Sabtu, 18 April 2009

Sekolah Gratis Berdampak Pada Guru

Senin, 13 April 2009 | 09:32 WIB
JAKARTA - KOMPAS.com - Sebagian pendapatan guru selama ini ditopang oleh iuran yang dihimpun dari masyarakat.

Sekretaris Jenderal Federasi Guru Independen Indonesia (FGII) Iwan Hermawan mengatakan, Minggu (12/4), permasalahan terutama terjadi pada guru-guru yang bertugas di perkotaan. Di dalam anggaran pendapatan dan belanja sekolah (APBS) perkotaan sekitar 60 persen untuk insentif tenaga pendidik, termasuk untuk instruktur ekstrakurikuler.

Ketika sekolah tidak diizinkan untuk memungut iuran dari masyarakat seiring dengan adanya bantuan operasional sekolah (BOS) dan pendidikan gratis, seluruh aktivitas di sekolah mengandalkan BOS. Padahal, dana BOS tidak memadai untuk operasional sekolah di perkotaan. ”Insentif tambahan dari iuran masyarakat sudah dihapuskan. Banyak guru yang kemudian mengeluh, termasuk ke FGII,” katanya.

Guru di SMPN 7 Kota Bandung, Koswara, mengatakan, di sekolah tempatnya mengajar guru kehilangan insentif tambahan itu sejak Januari 2009.

”Insentif tambahan dari orangtua siswa sudah dihapuskan. Sebelumnya, kami mendapat sekitar Rp 3,3 juta per tahun atau Rp 300.000 hingga Rp 400.000 per bulan,” ujarnya.

Sekarang insentif dari BOS kalau hanya ada kegiatan, seperti mengawas ulangan umum yang honornya sekitar Rp 10.000.

”Untuk insentif berdasarkan kinerja, belum tentu tiap bulan ada kegiatan besar,” ujar Koswara.

Sangat berarti

Bagi para guru, insentif-insentif tambahan itu sangat berarti karena belum semua guru sejahtera.

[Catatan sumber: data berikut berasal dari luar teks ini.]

Lemma listeners_return_keep ev w : world_ok io_cb w -> post (listeners ev w) (keeps io_cb w).
Proof. intros Hw. by destruct (listeners_return ev w Hw) as (w' & -> & ? & _). Qed.

Lemma returns_bind m k w :
  returns m w -> (forall w1, keeps io_cb w w1 -> (work (kn w1) <= work (kn w))%nat -> returns (k w1) w1) ->
  returns (exec_bind m k) w.
Proof.
  intros (w1 & -> & Hk1 & Hw1) Hk. destruct (Hk w1 Hk1 Hw1) as (w2 & E2 & Hk2 & Hw2).
  exists w2. split_and!; [exact E2|by eapply keeps_trans|lia].
Qed.

Lemma returns_done w w' : keeps io_cb w w' -> (work (kn w') <= work (kn w))%nat -> returns (Done w') w.
Proof. intros. by exists w'. Qed.

(** A call that returns and is known to keep the invariant. *)
Lemma returns_of m w w' :
  m = Done w' -> post m (keeps io_cb w) -> (work (kn w') <= work (kn w))%nat -> returns m w.
Proof. intros -> ? ?. by exists w'. Qed.

Lemma emit_quiet_returns ev w :
  data_bytes ev = [] -> is_close ev = false -> world_ok io_cb w -> returns (emit listeners ev w) w.
Proof.
  intros Hd Hc Hw. destruct (listeners_return ev (upd_hist (log_event ev) w)) as (w' & E & _ & Hwk).
  { by apply tcp_log_quiet_ok. }
  eapply returns_of; [exact E| |exact Hwk]. by apply (emit_quiet_keeps _ _ listeners_return_keep).
Qed.

Lemma close_work_le (d : Z) (k : K) : (work (Net.close d k).2 <= work k)%nat.
Proof. unfold Net.close. branch; simpl; [apply close_work|done]. Qed.

Lemma close_with_returns w : world_ok io_cb w -> returns (close_with listeners w) w.
Proof.
  intros Hw. pose proof (close_with_keeps _ _ listeners_return_keep w Hw) as Hp.
  apply shut_keeps in Hp. revert Hp. unfold close_with.
  destruct (negb (is_state (sk w) closed) && valid (desc_ (sk w))) eqn:Hlive; cbn [negb].
  2: { intros Hp. by eexists. }
  pose proof (close_work_le (desc_ (sk w)) (kn w)) as Hcw.
  assert (active (sk w) = true) as Hact.
  { destruct Hw as (_ & _ & _ & Hv & _). apply andb_true_iff in Hlive as [_ Hl]. by rewrite <- Hv. }
  unfold valid in Hlive. apply andb_true_iff in Hlive as [_ Hl]. unfold Net.close in *. simpl in *. rewrite Hl in *.
  intros Hp. edestruct listeners_return as (w' & E & _ & Hwk); [apply (tcp_released_ok io_cb w); done|].
  eapply returns_of; [exact E|exact Hp|]. etransitivity; [exact Hwk|exact Hcw].
Qed.

Lemma fail_returns m w : world_ok io_cb w -> returns (fail listeners m w) w.
Proof.
  intros Hw. apply returns_bind; [by apply emit_quiet_returns|]. intros w1 Hk _. apply close_with_returns, Hk.
Qed.

Lemma returns_kn m k w : (work k <= work (kn w))%nat -> returns m (set_kn k w) -> returns m w.
Proof. intros Hk (w' & -> & Hkeep & Hwk). simpl in Hwk. exists w'. split_and!; [done|exact Hkeep|lia]. Qed.

Lemma pump_output_returns fuel : forall w,
  world_ok io_cb w -> (length (outbuf_ (sk w)) - out_offset_ (sk w) + work (kn w) < fuel)%nat ->
  returns (pump_output listeners fuel w) w.
Proof.
  induction fuel as [|fuel IH]; intros w Hw Hfuel; [lia|]. simpl.
  destruct (Nat.ltb_spec (out_offset_ (sk w)) (length (outbuf_ (sk w)))) as [Hlt|Hge].
  2: { eexists. split_and!; [done| |done]. apply emptied_ok; [done|]. unfold has_backlog. by apply Nat.ltb_ge. }
  rewrite slice_done by lia. simpl. rewrite (take_ge (drop _ _)) by (rewrite length_drop; lia).
  unfold Net.send. destruct (sys_send _ _ _) as [r k] eqn:Es.
  destruct (send_work _ _ _ _ _ Es) as [Hwk Hin].
  destruct r as [n|e]; simpl.
  - apply send_bounded in Es. rewrite length_drop in Es. branch.
    + pose proof (tcp_advance_ok io_cb w k (Z.to_nat n) Hw ltac:(lia)) as Hk.
      destruct (IH _ (proj1 Hk)) as (w' & E & Hk' & Hwk'); [simpl; lia|].
      exists w'. split_and!; [done|by eapply keeps_trans|simpl in Hwk'; lia].
    + branch; [lia|]. eapply returns_kn; [exact Hwk|]. by apply (fail_returns _ (set_kn k w)).
  - eapply returns_kn; [exact Hwk|]. branch; [apply returns_done; [by apply (keeps_refl io_cb (set_kn k w))|done]|].
    branch; [|by apply (fail_returns _ (set_kn k w))].
    apply (IH (set_kn k w)); [done|]. assert (work k < work (kn w))%nat by (apply Hin; simpl; by rewrite G0). simpl. lia.
Qed.

Lemma drain_input_returns fuel : forall w,
  world_ok io_cb w -> (work (kn w) < fuel)%nat -> returns (drain_input listeners fuel w) w.
Proof.
  induction fuel as [|fuel IH]; intros w Hw Hfuel; [lia|]. simpl. unfold Net.recv.
  destruct (sys_recv _ _ _) as [[r data] k] eqn:Er. destruct (recv_work _ _ _ _ _ _ Er) as [Hwk Hin].
  eapply returns_kn; [exact Hwk|]. destruct r as [n|e]; simpl.
  - apply recv_bounded in Er as [En _]. branch.
    + assert (work k < work (kn w))%nat as Hlt by (apply Hin; simpl; lia).
      rewrite make_buffer_id. apply returns_bind.
      * pose proof (emit_data_keeps _ _ listeners_return_keep (take (Z.to_nat n) data) (set_kn k w) Hw) as Hp.
        assert (world_ok io_cb (upd_hist (log_event (EvData (take (Z.to_nat n) data)))
                  (upd_hist (log_arrived (take (Z.to_nat n) data)) (set_kn k w)))) as Hw1.
        { by apply tcp_arrived_ok. }
        destruct (listeners_return (EvData (take (Z.to_nat n) data)) _ Hw1) as (w' & E & _ & Hwk').
        eapply returns_of; [exact E|exact Hp|exact Hwk'].
      * intros w1 Hk1 Hwk1. apply IH; [apply Hk1|]. simpl in Hwk1. lia.
    + branch; [|lia]. apply returns_bind; [by apply (emit_quiet_returns EvEnd (set_kn k w))|].
      intros w1 Hk1 _. apply close_with_returns, Hk1.
  - branch; [apply returns_done; [by apply (keeps_refl io_cb (set_kn k w))|done]|].
    branch; [|by apply (fail_returns _ (set_kn k w))].
    apply (IH (set_kn k w)); [done|]. assert (work k < work (kn w))%nat by (apply Hin; simpl; by rewrite G0). simpl. lia.
Qed.

Lemma shutdown_write_returns w : world_ok io_cb w -> returns (Done (shutdown_write w)) w.
Proof.
  intros Hw. apply returns_done; [by apply shutdown_write_keeps|]. unfold shutdown_write, Net.shutdown. simpl.
  pose proof (shutdown_work (desc_ (sk w)) 1 (kn w)) as Hs. by destruct (sys_shutdown _ _ _).
Qed.

Lemma pending_error_work (d : Z) (k : K) : (work (pending_error d k).2 <= work k)%nat.
Proof.
  unfold pending_error. pose proof (so_error_work d k) as Hs. destruct (sys_so_error d k) as [[[n|e] err] k'];
  exact Hs.
Qed.

(** What is known to keep the invariant by [post], and ends. *)
Lemma returns_post m w : (exists w', m = Done w' /\ (work (kn w') <= work (kn w))%nat) -> post m (keeps io_cb w) -> returns m w.
Proof. intros (w' & -> & Hwk) Hp. by exists w'. Qed.

Lemma on_connecting_returns w : world_ok io_cb w -> state_ (sk w) = connecting -> returns (on_connecting listeners w) w.
Proof.
  intros Hw Hst. apply returns_post.
  2: { eapply post_mono; [by apply (on_connecting_keeps _ _ listeners_return_keep)|]. by intros w' []. }
  unfold on_connecting. pose proof (pending_error_work (desc_ (sk w)) (kn w)) as Hpw.
  destruct (pending_error _ _) as [err k]. simpl in Hpw.
  destruct (err =? errc_ok); cbn [negb].
  - destruct (emit_quiet_returns EvConnect (modify_interest interest.read (upd_sk (set_state open_) (set_kn k w))))
      as (w1 & -> & _ & Hwk); [done|done|by apply established_ok|].
    eexists. split; [done|]. simpl in Hwk. branch; simpl; lia.
  - destruct (fail_returns (describe (K := K) err (str "connect")) (set_kn k w) Hw) as (w1 & -> & _ & Hwk).
    eexists. split; [done|]. simpl in Hwk. lia.
Qed.

Lemma on_writable_returns fuel w :
  world_ok io_cb w -> state_ (sk w) = open_ ->
  (length (outbuf_ (sk w)) - out_offset_ (sk w) + work (kn w) < fuel)%nat ->
  returns (on_writable listeners fuel w) w.
Proof.
  intros Hw Hst Hfuel. apply returns_post; [|by apply on_writable_keeps; [apply listeners_return_keep| |]].
  unfold on_writable. destruct (pump_output_returns fuel w Hw Hfuel) as (w1 & -> & Hk1 & Hwk1). simpl.
  destruct (has_backlog (sk w1)) eqn:Hb; cbn [negb]; [by eexists|].
  destruct (emit_quiet_returns EvDrain (modify_interest interest.read w1)) as (w2 & E2 & Hk2 & Hwk2); [done|done| |].
  { apply modify_interest_ok; [|apply Hk1]. destruct Hk1 as (_ & _ & Hco & _).
    unfold active, is_state, watched_for. destruct (state_ (sk w1)); try done. specialize (Hco eq_refl). congruence. }
  rewrite E2. simpl. simpl in Hwk2. destruct (ended_ (sk w2)); [|eexists; split; [done|lia]].
  destruct (shutdown_write_returns w2) as (w3 & E3 & _ & Hwk3); [apply Hk2|].
  exists w3. split; [exact E3|lia].
Qed.

(** C24. Every readiness report is handled in finitely many steps: if the
    listeners return, then so does [on_io], with an iteration bound of the
    bytes buffered plus the kernel's pending work; no loop spins. *)
Theorem on_io_returns fuel r w :
  world_ok io_cb w ->
  (length (outbuf_ (sk w)) - out_offset_ (sk w) + work (kn w) < fuel)%nat ->
  exists w', on_io listeners fuel r w = Done w' /\ world_ok io_cb w' /\ (work (kn w') <= work (kn w))%nat.
Proof.
  intros Hw Hfuel.
  assert (returns (on_io listeners fuel r w) w) as (w' & E & Hk & Hwk).
  { unfold on_io. destruct (state_ (sk w)) eqn:Hst; try (by apply returns_done; [apply keeps_refl|]).
    - by apply on_connecting_returns.
    - apply returns_bind.
      + branch; [by apply on_writable_returns|by apply returns_done; [apply keeps_refl|]].
      + intros w1 Hk1 Hwk1. assert (returns (drain_input listeners fuel w1) w1) as Hdr.
        { apply drain_input_returns; [apply Hk1|lia]. }
        branch; [done|]. branch; [done|]. by apply returns_done; [apply keeps_refl, Hk1|]. }
  exists w'. split_and!; [done|apply Hk|done].
Qed.

End termination.

(** ** Return value of [write] *)

(** C25. What [write] returns: [true] only when every byte ever accepted has
    been handed to the kernel; [false] on a socket that was open means that
    bytes are still buffered; on a socket that was not open nothing is
    accepted, [error] is emitted and the socket ends up closed. *)
Theorem write_result {K A D C} `{KernelLaws K} (io_cb : C) listeners fuel chunk (w w' : world K A D C) (b : bool) :
  (forall ev w, world_ok io_cb w -> post (listeners ev w) (keeps io_cb w)) ->
  world_ok io_cb w -> write listeners fuel chunk w = Done (b, w') ->
  match state_ (sk w) with
  | open_ => b = negb (has_backlog (sk w')) /\ (b = true -> sent (hist w') = accepted (hist w'))
  | _ => b = false /\ fail listeners write_after_end w = Done w' /\ state_ (sk w') = closed
  end.
Proof.
  intros Hlis Hw E.
  pose proof (write_keeps io_cb listeners Hlis fuel chunk w Hw) as Hp. rewrite E in Hp. simpl in Hp.
  assert (world_ok io_cb w') as Hw' by (destruct Hp as [[Hk _]|[Hk _]]; apply Hk).
  unfold write in E. unfold is_state in E. case_bool_decide as Hst; cbn [negb] in E.
  - rewrite Hst. apply exec_bind_done in E as (w1 & _ & E). injection E as <- <-.
    assert (has_backlog (sk (if has_backlog (sk w1) then modify_interest (interest_or interest.read interest.write) w1 else w1)) =
            has_backlog (sk w1)) as Eb by (destruct (has_backlog (sk w1)) eqn:Eh; exact Eh).
    rewrite Eb. split; [done|]. intros Hnb. destruct Hw' as (_ & [_ Ho] & _).
    rewrite drop_ge, app_nil_r in Ho; [done|]. unfold has_backlog in *. lia.
  - apply exec_bind_done in E as (w1 & E & [= <- <-]).
    pose proof (fail_keeps io_cb listeners Hlis write_after_end w Hw) as Hf. rewrite E in Hf.
    destruct Hf as [_ Hc]. by destruct (state_ (sk w)).
Qed.

(** ** Behaviour at the edges *)

(** Half-closing from a drain listener cuts the stream: when the listener
    leaves bytes buffered and has called [end], [on_io] sends the FIN at once,
    in front of those bytes. *)
Theorem end_in_drain_listener_truncates {K A D C} `{KernelLaws K} (io_cb : C) listeners fuel (w w1 w2 : world K A D C) :
  pump_output listeners fuel w = Done w1 -> has_backlog (sk w1) = false ->
  emit listeners EvDrain (modify_interest interest.read w1) = Done w2 ->
  ended_ (sk w2) = true -> has_backlog (sk w2) = true -> world_ok io_cb w2 ->
  exists w3, on_writable listeners fuel w = Done w3 /\ wire (hist w3) = wire (hist w2) ++ [WFin] /\
    (length (sent (hist w3)) < length (accepted (hist w3)))%nat.
Proof.
  intros E1 Hb1 E2 Hend Hb2 (_ & [_ Ho] & _). exists (shutdown_write w2). unfold on_writable.
  rewrite E1. simpl. rewrite Hb1. cbn [negb]. rewrite E2. simpl. rewrite Hend. split_and!; [done|done|].
  rewrite sent_snoc, app_nil_r, <- Ho, length_app, length_drop. unfold has_backlog in Hb2. lia.
Qed.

Sertifikasi guru pun masih bersifat gradual, menggunakan kuota, dan penuh dengan berbagai persyaratan sehingga tidak semua guru telah mengikutinya.

”Guru yang sudah lolos juga tidak bisa mengandalkan tunjangan sertifikasi itu karena pembayarannya oleh pemerintah belum stabil,” kataya.

Iwan Hermawan menambahkan, persoalannya bukan sekolah gratis yang memang menguntungkan masyarakat, tetapi menjadi masalah ketika insentif tambahan dari masyarakat kepada guru itu kemudian menghilang dan tidak ada gantinya.

Situasi ini juga menempatkan kepala sekolah dalam posisi terjepit. Di satu sisi kepala sekolah ingin membantu dan meningkatkan motivasi guru lewat insentif dan di sisi lain anggaran tidak memadai.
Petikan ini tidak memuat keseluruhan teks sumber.